§ **Your assignment**
Using the entries that follow, state how many lines contain the word "Hread". The response is that number and nothing more.

[Records excerpted from a collection]
▼▼▼
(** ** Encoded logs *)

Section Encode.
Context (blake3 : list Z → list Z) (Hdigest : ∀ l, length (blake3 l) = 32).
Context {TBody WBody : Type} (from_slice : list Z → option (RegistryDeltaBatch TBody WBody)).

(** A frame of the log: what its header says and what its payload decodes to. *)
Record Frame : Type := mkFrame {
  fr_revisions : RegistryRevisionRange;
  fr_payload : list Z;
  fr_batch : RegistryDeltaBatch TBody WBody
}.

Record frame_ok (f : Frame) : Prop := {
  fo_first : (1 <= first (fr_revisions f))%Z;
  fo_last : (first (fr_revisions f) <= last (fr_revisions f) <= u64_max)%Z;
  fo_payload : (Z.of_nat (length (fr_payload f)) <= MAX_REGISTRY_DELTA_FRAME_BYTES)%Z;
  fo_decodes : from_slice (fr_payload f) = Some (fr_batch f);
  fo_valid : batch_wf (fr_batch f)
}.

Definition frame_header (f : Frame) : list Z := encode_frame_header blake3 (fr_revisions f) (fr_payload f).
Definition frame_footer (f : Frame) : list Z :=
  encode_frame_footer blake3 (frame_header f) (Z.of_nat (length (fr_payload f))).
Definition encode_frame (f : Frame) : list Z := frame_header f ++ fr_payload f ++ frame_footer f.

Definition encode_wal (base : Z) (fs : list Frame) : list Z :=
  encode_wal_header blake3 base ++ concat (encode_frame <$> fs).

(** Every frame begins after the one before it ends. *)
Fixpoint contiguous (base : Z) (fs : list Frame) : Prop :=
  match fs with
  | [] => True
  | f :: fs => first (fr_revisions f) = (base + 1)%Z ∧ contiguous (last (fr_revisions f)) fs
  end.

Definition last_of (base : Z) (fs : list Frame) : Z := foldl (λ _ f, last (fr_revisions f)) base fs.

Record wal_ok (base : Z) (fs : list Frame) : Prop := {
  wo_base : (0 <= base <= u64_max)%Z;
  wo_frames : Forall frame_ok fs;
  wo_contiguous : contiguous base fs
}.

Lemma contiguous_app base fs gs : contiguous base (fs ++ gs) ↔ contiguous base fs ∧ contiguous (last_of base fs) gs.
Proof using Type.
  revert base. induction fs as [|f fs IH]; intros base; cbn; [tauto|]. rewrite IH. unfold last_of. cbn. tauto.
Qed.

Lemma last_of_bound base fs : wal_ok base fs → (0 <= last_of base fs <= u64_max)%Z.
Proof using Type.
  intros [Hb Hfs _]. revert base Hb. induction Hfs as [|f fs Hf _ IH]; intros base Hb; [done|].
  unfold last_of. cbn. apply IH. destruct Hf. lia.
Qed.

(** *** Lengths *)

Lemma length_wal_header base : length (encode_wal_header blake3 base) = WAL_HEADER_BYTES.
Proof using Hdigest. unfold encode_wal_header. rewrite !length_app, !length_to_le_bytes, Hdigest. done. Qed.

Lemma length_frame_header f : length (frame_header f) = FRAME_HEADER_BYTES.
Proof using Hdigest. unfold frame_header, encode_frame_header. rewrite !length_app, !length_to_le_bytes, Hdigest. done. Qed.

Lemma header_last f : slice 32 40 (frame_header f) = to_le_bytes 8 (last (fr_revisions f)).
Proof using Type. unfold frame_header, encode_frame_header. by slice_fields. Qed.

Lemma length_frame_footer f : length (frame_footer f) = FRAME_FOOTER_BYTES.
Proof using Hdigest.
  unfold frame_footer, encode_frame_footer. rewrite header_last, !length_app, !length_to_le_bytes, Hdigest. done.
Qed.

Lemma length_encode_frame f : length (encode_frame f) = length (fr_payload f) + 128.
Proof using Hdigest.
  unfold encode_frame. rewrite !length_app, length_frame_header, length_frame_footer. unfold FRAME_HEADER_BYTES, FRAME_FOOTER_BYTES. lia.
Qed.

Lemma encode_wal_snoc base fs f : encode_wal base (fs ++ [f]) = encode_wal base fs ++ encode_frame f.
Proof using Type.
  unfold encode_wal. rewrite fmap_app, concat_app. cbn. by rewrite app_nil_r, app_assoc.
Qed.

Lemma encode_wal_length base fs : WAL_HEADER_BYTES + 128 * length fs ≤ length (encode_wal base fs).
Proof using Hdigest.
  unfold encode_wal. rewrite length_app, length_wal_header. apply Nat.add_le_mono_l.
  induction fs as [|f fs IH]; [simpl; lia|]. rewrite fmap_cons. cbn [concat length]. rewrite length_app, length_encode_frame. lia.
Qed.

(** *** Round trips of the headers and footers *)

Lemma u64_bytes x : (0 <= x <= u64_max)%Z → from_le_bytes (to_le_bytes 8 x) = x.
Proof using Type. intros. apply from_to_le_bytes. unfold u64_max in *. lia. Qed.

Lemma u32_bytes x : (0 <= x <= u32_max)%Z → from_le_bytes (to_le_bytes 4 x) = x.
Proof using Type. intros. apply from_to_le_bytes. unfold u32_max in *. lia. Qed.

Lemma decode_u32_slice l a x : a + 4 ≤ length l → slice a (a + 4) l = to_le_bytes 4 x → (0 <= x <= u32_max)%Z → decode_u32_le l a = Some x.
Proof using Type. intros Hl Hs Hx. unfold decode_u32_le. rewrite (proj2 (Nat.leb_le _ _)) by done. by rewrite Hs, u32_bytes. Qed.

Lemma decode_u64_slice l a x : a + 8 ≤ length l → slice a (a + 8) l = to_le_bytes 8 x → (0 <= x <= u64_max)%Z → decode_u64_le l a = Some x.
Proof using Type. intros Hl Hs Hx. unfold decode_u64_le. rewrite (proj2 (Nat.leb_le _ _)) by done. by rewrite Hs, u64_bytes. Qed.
▲▲▲
▼▼▼
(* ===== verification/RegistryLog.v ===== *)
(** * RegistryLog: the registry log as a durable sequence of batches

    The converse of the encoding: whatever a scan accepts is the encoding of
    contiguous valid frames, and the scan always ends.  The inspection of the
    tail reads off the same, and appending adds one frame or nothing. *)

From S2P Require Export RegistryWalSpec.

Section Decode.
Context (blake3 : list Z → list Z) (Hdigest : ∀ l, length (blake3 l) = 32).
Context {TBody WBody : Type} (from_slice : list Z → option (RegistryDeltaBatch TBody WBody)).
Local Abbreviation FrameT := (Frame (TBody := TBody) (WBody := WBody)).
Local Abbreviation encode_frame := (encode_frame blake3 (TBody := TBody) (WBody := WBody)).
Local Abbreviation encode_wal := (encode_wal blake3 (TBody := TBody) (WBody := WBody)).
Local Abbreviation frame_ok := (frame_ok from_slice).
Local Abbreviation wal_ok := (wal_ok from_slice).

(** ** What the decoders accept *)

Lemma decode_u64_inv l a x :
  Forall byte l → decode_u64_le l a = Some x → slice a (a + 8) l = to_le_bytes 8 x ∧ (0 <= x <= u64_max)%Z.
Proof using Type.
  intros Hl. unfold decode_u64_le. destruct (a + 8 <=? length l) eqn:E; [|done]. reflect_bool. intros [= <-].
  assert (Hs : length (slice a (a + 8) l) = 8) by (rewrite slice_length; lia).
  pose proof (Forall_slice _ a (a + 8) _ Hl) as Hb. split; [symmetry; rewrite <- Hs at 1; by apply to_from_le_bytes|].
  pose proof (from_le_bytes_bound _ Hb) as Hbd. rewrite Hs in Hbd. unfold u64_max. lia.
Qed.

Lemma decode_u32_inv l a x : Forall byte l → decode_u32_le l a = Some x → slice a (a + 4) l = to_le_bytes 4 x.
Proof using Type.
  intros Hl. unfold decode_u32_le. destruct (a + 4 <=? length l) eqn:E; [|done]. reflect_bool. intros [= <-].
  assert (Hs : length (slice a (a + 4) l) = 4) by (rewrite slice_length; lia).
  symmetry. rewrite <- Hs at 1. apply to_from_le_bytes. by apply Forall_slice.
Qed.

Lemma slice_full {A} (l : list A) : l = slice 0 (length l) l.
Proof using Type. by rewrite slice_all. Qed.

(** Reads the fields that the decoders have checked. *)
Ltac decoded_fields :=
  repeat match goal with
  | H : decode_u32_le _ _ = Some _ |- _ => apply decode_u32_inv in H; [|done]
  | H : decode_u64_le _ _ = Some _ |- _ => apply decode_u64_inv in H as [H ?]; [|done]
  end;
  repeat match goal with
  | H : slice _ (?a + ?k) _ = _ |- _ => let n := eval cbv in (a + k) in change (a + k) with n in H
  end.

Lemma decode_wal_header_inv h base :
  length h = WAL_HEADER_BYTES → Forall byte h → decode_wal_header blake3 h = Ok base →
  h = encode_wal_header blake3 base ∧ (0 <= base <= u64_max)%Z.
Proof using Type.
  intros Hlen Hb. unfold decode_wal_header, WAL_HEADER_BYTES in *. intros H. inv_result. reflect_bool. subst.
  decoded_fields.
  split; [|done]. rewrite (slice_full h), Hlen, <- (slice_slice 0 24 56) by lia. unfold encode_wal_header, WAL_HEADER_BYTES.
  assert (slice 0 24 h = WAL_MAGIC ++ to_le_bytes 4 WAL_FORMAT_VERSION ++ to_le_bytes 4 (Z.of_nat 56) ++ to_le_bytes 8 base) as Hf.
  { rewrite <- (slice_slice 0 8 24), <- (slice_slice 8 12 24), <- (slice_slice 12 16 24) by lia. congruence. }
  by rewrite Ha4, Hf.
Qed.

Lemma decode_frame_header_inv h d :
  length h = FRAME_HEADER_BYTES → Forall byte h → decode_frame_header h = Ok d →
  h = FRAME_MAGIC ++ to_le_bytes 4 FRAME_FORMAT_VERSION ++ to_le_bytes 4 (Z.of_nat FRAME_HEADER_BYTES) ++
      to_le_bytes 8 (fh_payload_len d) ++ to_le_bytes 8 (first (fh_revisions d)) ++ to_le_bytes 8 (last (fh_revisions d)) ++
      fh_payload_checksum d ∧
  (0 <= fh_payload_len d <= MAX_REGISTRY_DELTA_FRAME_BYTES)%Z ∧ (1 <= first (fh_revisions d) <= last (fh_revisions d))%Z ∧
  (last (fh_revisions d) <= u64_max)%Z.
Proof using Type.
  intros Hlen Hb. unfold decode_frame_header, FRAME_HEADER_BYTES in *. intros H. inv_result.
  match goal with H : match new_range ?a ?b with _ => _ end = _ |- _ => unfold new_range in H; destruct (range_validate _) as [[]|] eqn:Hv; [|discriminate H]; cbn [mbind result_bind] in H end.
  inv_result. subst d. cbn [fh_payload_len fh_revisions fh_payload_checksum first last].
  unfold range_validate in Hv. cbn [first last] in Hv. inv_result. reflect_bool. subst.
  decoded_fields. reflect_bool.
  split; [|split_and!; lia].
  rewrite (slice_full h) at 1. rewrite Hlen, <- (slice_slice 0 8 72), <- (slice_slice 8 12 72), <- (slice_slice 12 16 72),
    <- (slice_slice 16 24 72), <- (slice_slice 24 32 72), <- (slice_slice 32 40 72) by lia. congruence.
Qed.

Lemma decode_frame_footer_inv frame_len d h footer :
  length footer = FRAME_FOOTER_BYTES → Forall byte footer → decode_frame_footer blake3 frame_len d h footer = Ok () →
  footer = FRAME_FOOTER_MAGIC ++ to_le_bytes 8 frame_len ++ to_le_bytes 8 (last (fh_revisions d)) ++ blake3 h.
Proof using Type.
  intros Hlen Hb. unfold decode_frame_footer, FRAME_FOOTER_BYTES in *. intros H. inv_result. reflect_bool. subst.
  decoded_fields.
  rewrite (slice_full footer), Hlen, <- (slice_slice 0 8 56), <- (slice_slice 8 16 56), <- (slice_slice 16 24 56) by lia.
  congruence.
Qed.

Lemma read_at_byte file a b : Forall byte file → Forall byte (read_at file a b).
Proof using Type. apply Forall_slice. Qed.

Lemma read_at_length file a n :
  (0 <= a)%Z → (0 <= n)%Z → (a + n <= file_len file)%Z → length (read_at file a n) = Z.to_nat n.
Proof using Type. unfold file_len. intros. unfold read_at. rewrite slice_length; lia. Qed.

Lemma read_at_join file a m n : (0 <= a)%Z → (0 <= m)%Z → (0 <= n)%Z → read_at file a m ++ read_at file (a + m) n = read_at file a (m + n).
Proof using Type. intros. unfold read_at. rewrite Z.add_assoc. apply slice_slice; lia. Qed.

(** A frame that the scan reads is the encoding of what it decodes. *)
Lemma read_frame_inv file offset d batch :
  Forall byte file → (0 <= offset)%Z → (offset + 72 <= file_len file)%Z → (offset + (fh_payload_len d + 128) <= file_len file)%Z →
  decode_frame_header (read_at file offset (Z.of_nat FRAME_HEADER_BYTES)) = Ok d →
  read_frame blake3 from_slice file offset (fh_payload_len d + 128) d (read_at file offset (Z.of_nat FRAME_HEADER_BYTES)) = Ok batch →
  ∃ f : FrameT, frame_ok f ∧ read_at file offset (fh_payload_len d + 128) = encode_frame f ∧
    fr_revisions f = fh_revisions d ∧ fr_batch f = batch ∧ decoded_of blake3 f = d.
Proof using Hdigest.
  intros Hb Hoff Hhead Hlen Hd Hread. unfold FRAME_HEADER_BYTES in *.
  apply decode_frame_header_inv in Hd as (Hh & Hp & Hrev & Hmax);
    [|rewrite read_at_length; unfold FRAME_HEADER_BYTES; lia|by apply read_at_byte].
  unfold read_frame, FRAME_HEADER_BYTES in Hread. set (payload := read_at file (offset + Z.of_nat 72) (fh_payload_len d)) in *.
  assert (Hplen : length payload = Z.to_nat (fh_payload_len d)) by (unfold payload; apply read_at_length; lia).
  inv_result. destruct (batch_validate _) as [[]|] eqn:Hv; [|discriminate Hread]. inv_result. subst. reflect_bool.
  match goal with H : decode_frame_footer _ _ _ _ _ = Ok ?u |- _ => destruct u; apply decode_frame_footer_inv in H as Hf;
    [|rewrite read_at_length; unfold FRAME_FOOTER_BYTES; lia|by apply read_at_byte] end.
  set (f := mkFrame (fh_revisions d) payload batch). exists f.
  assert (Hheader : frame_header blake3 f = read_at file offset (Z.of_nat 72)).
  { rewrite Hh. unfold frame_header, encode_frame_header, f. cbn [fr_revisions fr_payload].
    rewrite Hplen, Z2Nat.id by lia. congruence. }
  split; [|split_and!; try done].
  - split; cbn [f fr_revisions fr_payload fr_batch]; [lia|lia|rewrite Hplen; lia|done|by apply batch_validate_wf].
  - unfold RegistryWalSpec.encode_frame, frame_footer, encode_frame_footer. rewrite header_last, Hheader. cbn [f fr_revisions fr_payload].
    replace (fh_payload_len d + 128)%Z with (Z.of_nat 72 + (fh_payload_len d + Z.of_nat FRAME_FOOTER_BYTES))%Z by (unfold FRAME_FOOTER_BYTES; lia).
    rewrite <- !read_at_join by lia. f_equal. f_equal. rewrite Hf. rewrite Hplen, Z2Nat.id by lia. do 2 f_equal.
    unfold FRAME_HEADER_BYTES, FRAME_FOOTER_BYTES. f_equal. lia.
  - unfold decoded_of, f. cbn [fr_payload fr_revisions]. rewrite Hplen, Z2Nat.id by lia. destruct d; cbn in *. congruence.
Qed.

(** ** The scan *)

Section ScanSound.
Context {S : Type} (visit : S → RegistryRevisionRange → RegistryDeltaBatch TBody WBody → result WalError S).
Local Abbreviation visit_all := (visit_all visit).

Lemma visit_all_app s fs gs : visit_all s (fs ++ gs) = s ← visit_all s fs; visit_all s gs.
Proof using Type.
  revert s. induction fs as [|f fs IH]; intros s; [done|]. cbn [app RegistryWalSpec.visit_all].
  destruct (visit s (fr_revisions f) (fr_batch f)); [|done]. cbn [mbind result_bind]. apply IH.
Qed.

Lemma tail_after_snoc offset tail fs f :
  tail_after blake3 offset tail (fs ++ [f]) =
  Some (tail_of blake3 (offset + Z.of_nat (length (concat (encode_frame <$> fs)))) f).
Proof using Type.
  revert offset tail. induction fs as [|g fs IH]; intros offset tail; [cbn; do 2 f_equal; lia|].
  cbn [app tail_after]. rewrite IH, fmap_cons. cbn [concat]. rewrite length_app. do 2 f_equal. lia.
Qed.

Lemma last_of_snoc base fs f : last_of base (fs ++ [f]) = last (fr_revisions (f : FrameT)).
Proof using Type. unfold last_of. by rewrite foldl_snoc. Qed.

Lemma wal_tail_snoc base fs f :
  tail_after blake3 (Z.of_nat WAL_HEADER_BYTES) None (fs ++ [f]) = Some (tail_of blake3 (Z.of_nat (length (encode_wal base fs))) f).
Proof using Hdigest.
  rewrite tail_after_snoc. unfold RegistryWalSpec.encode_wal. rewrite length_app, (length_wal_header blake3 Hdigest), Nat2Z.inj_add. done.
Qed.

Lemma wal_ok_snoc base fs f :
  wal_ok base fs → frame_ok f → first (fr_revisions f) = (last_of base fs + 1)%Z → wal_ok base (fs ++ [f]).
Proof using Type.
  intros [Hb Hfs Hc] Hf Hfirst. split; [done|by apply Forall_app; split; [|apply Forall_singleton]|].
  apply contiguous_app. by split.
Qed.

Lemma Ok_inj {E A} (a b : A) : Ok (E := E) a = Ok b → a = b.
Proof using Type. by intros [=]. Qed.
▲▲▲
§ **Answer**
3